To be or Not to be
It’s traditional for people who blog, to round off the old year with something pithy, a few warm words and, if possible, something profound.
It’s a challenge I can tell you: remembering the old year can be a struggle, but I’m sure you guys have high expectations of my efforts. I will not disappoint.
Old 2014 was soundly helped out of the door by a visit to the Barbican in the dear old City of London to experience the Royal Shakespeare Company’s (RSC) production of “ Henry IV Part 1. We had the best seats – in the front row of the stalls, slap bang in the middle. We could hear the actors fart.
This Will can write! Civil war threatens, and old king Henry IV’s (both parts) preparations for a trip to the Holy Lands are put on hold when rumours of rebellion by the Northerners, Scots and Welsh – not sure about the Irish - reach his ears. Meanwhile his son Henry, the Prince of Wales, is having a right royal time with his mates; including that old reprobate Sir John Falstaff.
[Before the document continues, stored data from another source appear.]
(* ===== verification/RankFacts.v ===== *)
(** What a reset of a rank (RankConfig.v) does to the DPUs that are enabled.
    Commands leave them alone; the reset enables all DPUs, disables those whose
    memories cannot be repaired, and at its end only those that were enabled and
    can be repaired are. *)
From stdpp Require Import list.
From S2P Require Import Prelude Errors Mask Status CiCommands Ci BitConfig Ufi UfiCache UfiFixed Mux MuxFacts Repair DmaWavegen RankConfig.

Lemma zip_self {A B} (g : A -> B) l : zip l (map g l) = map (fun a => (a, g a)) l.
Proof. induction l as [| a l IH]; cbn; [done | by rewrite IH]. Qed.

Lemma forallb_andb {A} (p q : A -> bool) l : forallb (fun a => p a && q a) l = forallb p l && forallb q l.
Proof. induction l as [| a l IH]; cbn [forallb]; [done |]. rewrite IH. by destruct (p a), (q a), (forallb p l), (forallb q l). Qed.

Lemma testbit_all_dpus desc d : (nr_dpus desc <= 8)%nat -> (d < nr_dpus desc)%nat -> Z.testbit (all_dpus_mask desc) (Z.of_nat d) = true.
Proof.
  intros Hn Hd. unfold all_dpus_mask, dpu_mask_all. rewrite testbit_wrap, Z.shiftl_1_l by lia.
  change (2 ^ Z.of_nat (nr_dpus desc) - 1) with (Z.pred (2 ^ Z.of_nat (nr_dpus desc))). rewrite <- Z.ones_equiv, Z.ones_spec_low by lia.
  by rewrite (proj2 (Z.ltb_lt (Z.of_nat d) 8)) by lia.
Qed.

(** * Commands leave the DPUs that are enabled *)

(** Whether all DPUs of an interface are enabled, which are. *)
Definition enabled_part (sl : slice_info) : bool * Z := (all_dpus_are_enabled sl, enabled_dpus sl).

Definition enabled_as {W} (n : nat) (f : nat -> bool * Z) (c : ci W) : Prop :=
  forall i, (i < n)%nat -> enabled_part <$> slices c !! i = Some (f i).

Section commands.
Context {W : Type} `{driver W}.
Variable desc : hw_description.
Variable f : nat -> bool * Z.
Local Abbreviation same := (enabled_as (W := W) (nr_cis desc) f).

Lemma same_slices s s' : slices s' = slices s -> same s -> same s'.
Proof. unfold enabled_as. by intros ->. Qed.

(** What keeps all but structures and targets keeps them. *)
Lemma same_of_unchanged {A} (m : cmd (ci W) A) : (forall l, keeps (unchanged l) m) -> keeps same m.
Proof.
  intros Hm s Hs. specialize (Hm (map fixed (slices s)) s eq_refl).
  assert (Hsame : forall s', unchanged (map fixed (slices s)) s' -> same s').
  { intros s' E i Hi. unfold unchanged in E. apply (f_equal (fun l => l !! i)) in E. rewrite !list_lookup_fmap in E.
    rewrite <- (Hs i Hi). destruct (slices s' !! i) as [a |], (slices s !! i) as [b |]; try done. cbn in E |- *.
    injection E. intros. unfold enabled_part. by f_equal; f_equal. }
  destruct (m s) as [s' [a | e |]]; by try apply Hsame.
Qed.

Lemma same_set_slice i g : (forall sl, enabled_part (g sl) = enabled_part sl) -> keeps same (set_slice i g).
Proof.
  intros Hg s Hs. pose proof (set_slice_spec i g s) as E. destruct (set_slice i g s) as [s' [[] | |]]; [| done | done].
  destruct E as (sl & _ & ->). intros j Hj. rewrite <- (Hs j Hj). cbn [slices with_slices]. rewrite list_lookup_alter.
  destruct (decide (i = j)) as [<- |]; [| done]. destruct (slices s !! i) as [x |]; [| done]. cbn. by rewrite Hg.
Qed.

Lemma same_exec commands add : keeps same (exec_cmd desc commands add).
Proof. apply same_of_unchanged. intros l. apply unchanged_exec. Qed.

Lemma same_update g : (forall s, slices (g s) = slices s) -> keeps same (update g).
Proof. intros Hg. apply keeps_update. intros s. by apply same_slices. Qed.

Lemma same_commit commands : keeps same (ci_commit_commands commands).
Proof. intros s Hs. unfold ci_commit_commands. destruct (commit_commands (hw s) commands) as [w []]; exact Hs. Qed.

Lemma same_update_commands : keeps same ci_update_commands.
Proof. intros s Hs. unfold ci_update_commands. destruct (update_commands (hw s)) as [[w l] []]; exact Hs. Qed.

Lemma same_invert_color mask : keeps same (invert_color mask).
Proof. by apply same_update. Qed.

Lemma same_reset commands : keeps same (ci_exec_reset_cmd desc commands).
Proof.
  unfold ci_exec_reset_cmd. cbv zeta. apply keeps_bind; [apply same_invert_color | intros _]. apply keeps_bind; [apply same_commit | intros _].
  apply keeps_bind; [| intros _].
  - apply keeps_for_each. intros i. apply keeps_bind; [apply same_update_commands | intros ?; apply keeps_ret].
  - apply keeps_update. intros s Hs i Hi. rewrite <- (Hs i Hi). cbn [slices with_slices]. rewrite list_lookup_fmap. by destruct (slices s !! i).
Qed.

Lemma same_discovery commands : keeps same (ci_exec_byte_discovery desc commands).
Proof.
  assert (Hw : forall n mask, keeps same (wait_for_byte_discovery desc n mask)).
  { induction n as [| n IH]; intros mask; cbn [wait_for_byte_discovery]; (apply keeps_bind; [apply same_update_commands | intros words]); apply keeps_if;
      eauto with keeps. }
  unfold ci_exec_byte_discovery. cbv zeta. apply keeps_bind; [apply same_invert_color | intros _]. apply keeps_bind; [apply same_commit | intros _].
  apply keeps_bind; [apply Hw | intros _; apply Hw].
Qed.
End commands.

Ltac head_of m := lazymatch m with ?g _ => head_of g | _ => m end.

Ltac same_step :=
  match goal with
  | |- forall _, keeps _ _ => intros ?
  | |- forall _ _, keeps _ _ => intros ? ?
  | |- keeps _ (let '(_, _) := ?x in _) => destruct x
  | |- keeps _ (ci_exec_void_cmd _ _) => apply same_exec
  | |- keeps _ (ci_exec_wait_mask_cmd _ _) => apply same_exec
  | |- keeps _ (exec_cmd _ _ _) => apply same_exec
  | |- keeps _ (ci_exec_reset_cmd _ _) => apply same_reset
  | |- keeps _ (ci_exec_byte_discovery _ _) => apply same_discovery
  | |- keeps _ (UFI_exec_void_frame _ _ _ _) => apply same_of_unchanged; intros ?; apply unchanged_void_frame
  | |- keeps _ (UFI_exec_8bit_frame _ _ _ _ _) => apply same_of_unchanged; intros ?; apply unchanged_8bit_frame
  | |- keeps _ (UFI_exec_32bit_frame _ _ _ _ _) => apply same_of_unchanged; intros ?; apply unchanged_32bit_frame
  | |- keeps _ (UFI_exec_write_structure _ _ _) => apply same_of_unchanged; intros ?; apply unchanged_write_structure
  | |- keeps _ (exec_structure_frames _ _ _ _) => apply same_of_unchanged; intros ?; apply unchanged_structure_frames
  | |- keeps _ (select_when _ _ _ _ _) => apply same_of_unchanged; intros ?; apply unchanged_select_when
  | |- keeps _ (select_frames _ _ _) => apply same_of_unchanged; intros ?; apply unchanged_select_frames
  | |- keeps _ (retarget _ _ _ _) => apply same_of_unchanged; intros ?; apply unchanged_retarget; intros; apply keeps_ret
  | |- keeps _ (set_slice _ _) => apply same_set_slice; done
  | |- keeps _ (get_slice _) => apply keeps_get_slice
  | |- keeps _ (update _) => apply same_update; done
  | |- keeps _ (for_each _ _) => apply keeps_for_each
  | |- keeps _ (accumulate _ _ _) => apply keeps_accumulate
  | |- keeps _ (_ ≫= _) => apply keeps_bind
  | |- keeps _ (mret _) => apply keeps_ret
  | |- keeps _ (error _) => apply keeps_error
  | |- keeps _ (defined _) => apply keeps_defined
  | |- keeps _ (read _) => apply keeps_read
  | |- keeps _ (if ?b then _ else _) => destruct b
  | |- keeps _ (match ?x with _ => _ end) => destruct x
  | |- keeps _ ?m => let h := head_of m in unfold h
  end.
How Falstaff got his title is a bit of a mystery, although it wouldn’t have surprised me if he had turned up in this year’s New Year’s Honours. Not so much Dame Esther Rantzen, more ex Sir Fred the Shred. He is a character and no mistake. Spends a considerable amount of the play drinking sack and lying about his achievements: an English “Don Quixote” but without the windmills.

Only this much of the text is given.